Donc, même s'il y a des règles à respecter et que ce n'est pas libre en cours d'arts plastiques au collège, on peut s'exprimer librement, ce que je trouve formidable. C'est un moment de détente parmi toutes ces matières. Chaque travail est évalué, mais c'est différent d'une évaluation de français ou de maths (ou autre).
La prof nous demande de ranger la matériel, ce que nous faisons dans un joyeux brouhaha. Je n'aime pas le bruit. Mais on n'a pas toujours ce que l'on veut, dans la vie.
Je range ma peinture dans mon sac et vais laver mes pinceaux. La prof ne nous demande pas de de nettoyer les tables car, comme nous sommes le dernier cours du mercredi, les femmes de ménage passent après nous.
Moi, je ne suis jamais pressée de partir, le mercredi, parce que je n'ai pas à aller chercher Isobel à l'école, comme elle ne travaille pas le mercredi matin.
Je reste donc faire le ménage dans la salle d'attente plastiques avec les femmes de ménage. C'est un moment que j'apprécie particulièrement. Faire le ménage en frottant les tables pour retirer les tâches de peinture me détend également. Un peu comme si je me nettoyais moi-même. Et là, je frotte avec énergie pour me débarrasser de ce que j'ai entendu ce matin au CDI, parce que même si je ne sais pas ce que ce mot signifie, je sais que ce n'est pas gentil.
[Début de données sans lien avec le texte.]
(* ===== verification/CronActiveJobs.v ===== *)
(** * The jobs that are being executed

    The process-wide register of [src/cron/active-jobs.ts]: every run holds a
    marker, which is retired when the run ends, when another run of the job
    replaces it, or when the process starts a new generation of its life cycle;
    the result of a run whose marker is retired is thrown away.

    The set [activeJobIds] mirrors the keys of the map for older copies of the
    module: every operation of this one changes both alike, so its merge on
    access changes nothing, and it is left out.  The waiters for an empty
    register are left out too. *)
From S2P Require Import Prelude JsString JsMap.
#[local] Open Scope Z_scope.

(** ** Data *)

Record CronActiveJobMarker := {
  am_jobId : jstr;
  am_generation : Z;
  am_token : Z;
  am_preserveAcrossGenerationAdvance : bool;
}.

Record CronActiveJobState := {
  aj_activeJobs : list (jstr * CronActiveJobMarker);
  aj_generation : Z;
  aj_nextToken : Z;
}.

Definition no_active_jobs : CronActiveJobState :=
  {| aj_activeJobs := []; aj_generation := 0; aj_nextToken := 1 |}.

(** ** Operations *)

Definition isMarkerActiveInGeneration (marker : CronActiveJobMarker) (generation : Z) : bool :=
  (am_generation marker =? generation) || am_preserveAcrossGenerationAdvance marker.

Definition markCronJobActive (jobId : jstr) (preserve : bool) (s : CronActiveJobState)
    : option CronActiveJobMarker * CronActiveJobState :=
  if bool_decide (jobId = []) then (None, s)
  else
    let marker := {| am_jobId := jobId; am_generation := aj_generation s; am_token := aj_nextToken s;
                     am_preserveAcrossGenerationAdvance := preserve |} in
    (Some marker, {| aj_activeJobs := jm_set jobId marker (aj_activeJobs s); aj_generation := aj_generation s;
                     aj_nextToken := aj_nextToken s + 1 |}).

Definition clearCronJobActive (jobId : jstr) (marker : option CronActiveJobMarker) (s : CronActiveJobState)
    : CronActiveJobState :=
  if bool_decide (jobId = []) then s
  else match jm_get jobId (aj_activeJobs s) with
  | None => s
  | Some activeMarker =>
      if match marker with
         | None => true
         | Some marker => bool_decide (am_jobId marker = jobId) && (am_token marker =? am_token activeMarker)
         end
      then {| aj_activeJobs := jm_delete jobId (aj_activeJobs s); aj_generation := aj_generation s;
              aj_nextToken := aj_nextToken s |}
      else s
  end.

Definition isCronJobActive (jobId : jstr) (s : CronActiveJobState) : bool :=
  if bool_decide (jobId = []) then false
  else match jm_get jobId (aj_activeJobs s) with
  | Some marker => isMarkerActiveInGeneration marker (aj_generation s)
  | None => false
  end.

Definition isCronActiveJobMarkerCurrent (marker : option CronActiveJobMarker) (s : CronActiveJobState) : bool :=
  match marker with
  | None => true
  | Some marker =>
      match jm_get (am_jobId marker) (aj_activeJobs s) with
      | Some activeMarker =>
          (am_token activeMarker =? am_token marker) && isMarkerActiveInGeneration marker (aj_generation s)
      | None => false
      end
  end.

Definition getActiveCronJobCount (s : CronActiveJobState) : nat :=
  length (List.filter (fun e => isMarkerActiveInGeneration e.2 (aj_generation s)) (aj_activeJobs s)).

Definition hasActiveCronJobs (s : CronActiveJobState) : bool := (0 <? getActiveCronJobCount s)%nat.

Definition advanceCronActiveJobGeneration (s : CronActiveJobState) : CronActiveJobState :=
  let generation := aj_generation s + 1 in
  {| aj_activeJobs :=
       jm_filter_map (fun marker =>
         if am_preserveAcrossGenerationAdvance marker then Some marker
         else if am_generation marker <? generation - 1 then None else Some marker) (aj_activeJobs s);
     aj_generation := generation; aj_nextToken := aj_nextToken s |}.

Definition resetCronActiveJobs (s : CronActiveJobState) : CronActiveJobState :=
  {| aj_activeJobs := []; aj_generation := aj_generation s + 1; aj_nextToken := aj_nextToken s |}.

(** ** Histories *)

Inductive ActiveOp :=
  | MarkActive (jobId : jstr) (preserve : bool)
  | ClearActive (jobId : jstr) (marker : option CronActiveJobMarker)
  | AdvanceGeneration
  | ResetActive.

Definition active_step (s : CronActiveJobState) (op : ActiveOp) : CronActiveJobState :=
  match op with
  | MarkActive jobId preserve => (markCronJobActive jobId preserve s).2
  | ClearActive jobId marker => clearCronJobActive jobId marker s
  | AdvanceGeneration => advanceCronActiveJobGeneration s
  | ResetActive => resetCronActiveJobs s
  end.

Definition active_run (s : CronActiveJobState) (ops : list ActiveOp) : CronActiveJobState := foldl active_step s ops.

(** Whether an operation retires a marker. *)
Definition retires (marker : CronActiveJobMarker) (op : ActiveOp) : bool :=
  match op with
  | MarkActive jobId _ => bool_decide (jobId = am_jobId marker)
  | ClearActive jobId cleared =>
      bool_decide (jobId = am_jobId marker) &&
      match cleared with
      | None => true
      | Some cleared => bool_decide (am_jobId cleared = jobId) && (am_token cleared =? am_token marker)
      end
  | AdvanceGeneration => negb (am_preserveAcrossGenerationAdvance marker)
  | ResetActive => true
  end.

(** A register is sound: markers lie under their jobs, and later runs have
    greater tokens and generations. *)
Record active_wf (s : CronActiveJobState) : Prop := {
  aw_keys : jm_wf (aj_activeJobs s);
  aw_markers : jm_all (fun jobId m => am_jobId m = jobId /\ jobId <> [] /\ am_token m < aj_nextToken s /\
                         am_generation m <= aj_generation s) (aj_activeJobs s);
}.

Lemma active_step_wf s op : active_wf s -> active_wf (active_step s op).
Proof.
  intros [Hk Hm]. destruct op as [jobId preserve|jobId marker| |]; cbn [active_step].
  - unfold markCronJobActive. case_bool_decide as Hid; [by constructor|]. constructor; cbn.
    + by apply jm_wf_set.
    + apply jm_all_set; [|split_and!; [done|done|cbn; lia|cbn; lia]].
      intros k v Hin. destruct (Hm k v Hin) as (? & ? & ? & ?). split_and!; [done|done|cbn; lia|done].
  - unfold clearCronJobActive. case_bool_decide as Hid; [by constructor|].
    destruct (jm_get jobId _) as [m|]; [|by constructor]. destruct (match marker with None => _ | Some _ => _ end); [|by constructor].
    constructor; cbn; [by apply jm_wf_delete|by apply jm_all_delete].
  - constructor; cbn; [by apply jm_wf_filter_map|].
    apply jm_all_filter_map.
    + intros k m m' Hin. destruct (am_preserveAcrossGenerationAdvance m); [|destruct (_ <? _)]; by intros [= <-].
    + intros k m Hin. destruct (Hm k m Hin) as (? & ? & ? & ?). split_and!; try done; cbn; lia.
  - constructor; cbn; [by constructor|by intros ? ? ?%elem_of_nil].
Qed.

Lemma active_run_wf s ops : active_wf s -> active_wf (active_run s ops).
Proof. revert s. induction ops as [|op ops IH]; intros s Hs; [done|]. by apply IH, active_step_wf. Qed.

Lemma no_active_jobs_wf : active_wf no_active_jobs.
Proof. constructor; cbn; [by constructor|by intros ? ? ?%elem_of_nil]. Qed.

(** ** The life of a marker *)

(** The register holds the marker, and its generation counts. *)
Definition held (m : CronActiveJobMarker) (s : CronActiveJobState) : Prop :=
  jm_get (am_jobId m) (aj_activeJobs s) = Some m /\ isMarkerActiveInGeneration m (aj_generation s) = true.

(** The marker was given out and is gone for good. *)
Definition gone (m : CronActiveJobMarker) (s : CronActiveJobState) : Prop :=
  am_token m < aj_nextToken s /\
  ((forall m', jm_get (am_jobId m) (aj_activeJobs s) = Some m' -> am_token m' <> am_token m) \/
   (am_generation m < aj_generation s /\ am_preserveAcrossGenerationAdvance m = false)).

Lemma held_current m s : held m s -> isCronActiveJobMarkerCurrent (Some m) s = true.
Proof. intros [Hg Ha]. cbn. by rewrite Hg, Z.eqb_refl, Ha. Qed.

Lemma gone_not_current m s : gone m s -> isCronActiveJobMarkerCurrent (Some m) s = false.
Proof.
  intros [_ [Hg|[Hlt Hp]]]; cbn; destruct (jm_get _ _) as [m'|]; try done.
  - specialize (Hg m' eq_refl). by rewrite (proj2 (Z.eqb_neq _ _) Hg).
  - unfold isMarkerActiveInGeneration. rewrite Hp, orb_false_r. rewrite (proj2 (Z.eqb_neq (am_generation m) _)) by lia. apply andb_false_r.
Qed.

(** A marker that is held is kept by every operation that does not retire it. *)
Lemma held_step m s op : active_wf s -> am_jobId m <> [] -> held m s -> retires m op = false ->
  held m (active_step s op).
Proof.
  intros Hs Hid [Hg Ha] Hr. destruct op as [jobId preserve|jobId cleared| |]; cbn [active_step retires] in *.
  - apply bool_decide_eq_false in Hr. unfold markCronJobActive. case_bool_decide; [done|].
    split; [|done]. cbn. by rewrite jm_get_set_ne.
  - unfold clearCronJobActive. destruct (decide (jobId = am_jobId m)) as [->|E].
    + rewrite bool_decide_eq_false_2, Hg by done. rewrite bool_decide_eq_true_2 in Hr by done. cbn [andb] in Hr. destruct cleared as [cleared|]; [|done]. rewrite Hr. by split.
    + clear Hr. case_bool_decide; [by split|]. destruct (jm_get jobId _) as [m'|]; [|by split].
      destruct (match cleared with None => _ | Some _ => _ end); [|by split]. split; [|done]. cbn. by rewrite jm_get_delete_ne.
  - apply negb_false_iff in Hr. split; cbn.
    + rewrite jm_get_filter_map by apply Hs. rewrite Hg. cbn. by rewrite Hr.
    + unfold isMarkerActiveInGeneration. by rewrite Hr, orb_true_r.
  - done.
Qed.

Lemma held_retired m s op : active_wf s -> am_jobId m <> [] -> held m s -> retires m op = true ->
  gone m (active_step s op).
Proof.
  intros Hs Hid [Hg Ha] Hr. pose proof (jm_all_get _ _ _ _ (aw_markers _ Hs) Hg) as (_ & _ & Ht & Hgen).
  destruct op as [jobId preserve|jobId cleared| |]; cbn [active_step retires] in *.
  - apply bool_decide_eq_true in Hr as ->. unfold markCronJobActive. case_bool_decide; [done|].
    split; cbn; [lia|left]. rewrite jm_get_set_eq. intros m' [= <-]. cbn. lia.
  - apply andb_true_iff in Hr as [->%bool_decide_eq_true Hr]. unfold clearCronJobActive.
    case_bool_decide; [done|]. rewrite Hg. destruct cleared as [cleared|]; [rewrite Hr|];
      (split; cbn; [lia|left; by rewrite jm_get_delete_eq by apply Hs]).
  - split; cbn; [lia|right]. split; [lia|by apply negb_true_iff].
  - split; cbn; [lia|by left].
Qed.

Lemma gone_step m s op : active_wf s -> am_jobId m <> [] -> gone m s -> gone m (active_step s op).
Proof.
  intros Hs Hid [Ht Hg]. destruct op as [jobId preserve|jobId cleared| |]; cbn [active_step].
  - unfold markCronJobActive. case_bool_decide; [by split|]. split; cbn; [lia|].
    destruct Hg as [Hg|Hg]; [left|by right]. intros m'. destruct (decide (am_jobId m = jobId)) as [->|Hne].
    + rewrite jm_get_set_eq. intros [= <-]. cbn. lia.
    + rewrite jm_get_set_ne by done. apply Hg.
  - unfold clearCronJobActive. case_bool_decide; [by split|]. destruct (jm_get jobId _) as [m0|]; [|by split].
    destruct (match cleared with None => _ | Some _ => _ end); [|by split]. split; cbn; [done|].
    destruct Hg as [Hg|Hg]; [left|by right]. intros m' Hm'. apply Hg.
    by apply jm_get_delete_Some in Hm' as [_ ?]; [|apply Hs].
  - split; cbn; [done|]. destruct Hg as [Hg|[Hlt Hp]]; [left|right; split; [lia|done]].
    intros m'. rewrite jm_get_filter_map by apply Hs. destruct (jm_get _ _) as [m0|]; [cbn|done].
    intros E. apply Hg. f_equal. destruct (am_preserveAcrossGenerationAdvance m0); [congruence|].
    destruct (_ <? _); congruence.
  - split; cbn; [done|by left].
Qed.

Lemma gone_run m ops s : active_wf s -> am_jobId m <> [] -> gone m s -> gone m (active_run s ops).
Proof.
  revert s. induction ops as [|op ops IH]; intros s Hs Hid Hg; [done|].
  apply IH; [by apply active_step_wf|done|by apply gone_step].
Qed.

(** C40. The marker of a run is current exactly until the first operation that
    retires it, whatever is done to the register: another run of the same job, a
    clearing of the job or of this marker, a reset, or, unless the marker is
    preserved, a new generation.  A retired marker is never current again. *)
Theorem marker_current_until_retired before jobId preserve m s ops :
  markCronJobActive jobId preserve (active_run no_active_jobs before) = (Some m, s) ->
  isCronActiveJobMarkerCurrent (Some m) (active_run s ops) = negb (existsb (retires m) ops).
Proof.
  intros E. pose proof (active_run_wf _ before no_active_jobs_wf) as Hwf.
  assert (active_wf s) as Hs by (pose proof (active_step_wf _ (MarkActive jobId preserve) Hwf) as Hs;
    cbn [active_step] in Hs; by rewrite E in Hs).
  assert (am_jobId m <> [] /\ held m s) as [Hid Hh].
  { unfold markCronJobActive in E. case_bool_decide as Hid; [done|]. injection E as <- <-. split; [done|].
    split; cbn; [apply jm_get_set_eq|]. unfold isMarkerActiveInGeneration. cbn. by rewrite Z.eqb_refl. }
  clear E Hwf. revert s Hs Hh. induction ops as [|op ops IH]; intros s Hs Hh; [by apply held_current|].
  cbn [existsb active_run foldl]. destruct (retires m op) eqn:Er; cbn [orb].
  - apply gone_not_current, gone_run; [by apply active_step_wf|done|by apply held_retired].
  - apply IH; [by apply active_step_wf|by apply held_step].
Qed.

Lemma marker_current_until_retired_witness :
  exists m s, markCronJobActive (lit "job-1") false no_active_jobs = (Some m, s) /\
    isCronActiveJobMarkerCurrent (Some m) (active_run s [MarkActive (lit "job-2") true; AdvanceGeneration]) = false.
Proof.
  refine (ex_intro _ _ (ex_intro _ _ (conj eq_refl _))).
  refine (eq_trans (marker_current_until_retired [] (lit "job-1") false _ _ [MarkActive (lit "job-2") true; AdvanceGeneration]
    eq_refl) _).
  vm_compute. reflexivity.
Defined.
La prof m'interpelle soudain.
- C'est bon, Olariane, tu peux y aller.
Elle me sourit, et je rassemble mes affaires avant d'enfiler mon manteau et mon foulard.
- A la semaine prochaine !
- A la semaine prochaine, Olariane !
Je sors de la salle de classe et referme la porte derrière moi. Je descends les escaliers et me dirige vers la grille, encore ouverte. Soudain, je me fige. Sur le trottoir d'en face se tient Lic et sa bande.
- Eh, Olariane ! Ça y est, tu as fini de jouer à la femme de ménage ? Tu t'entraines pour le futur ? Ce sera ça, ton métier, plus tard ? Faut bien que tu viennes en aide à ta mère, elle est toute seule pour élever une dégénérée et une fille qui ne sait pas articuler deux mots !
Je fais volte-face.
- Qu'est-ce que tu viens de dire ?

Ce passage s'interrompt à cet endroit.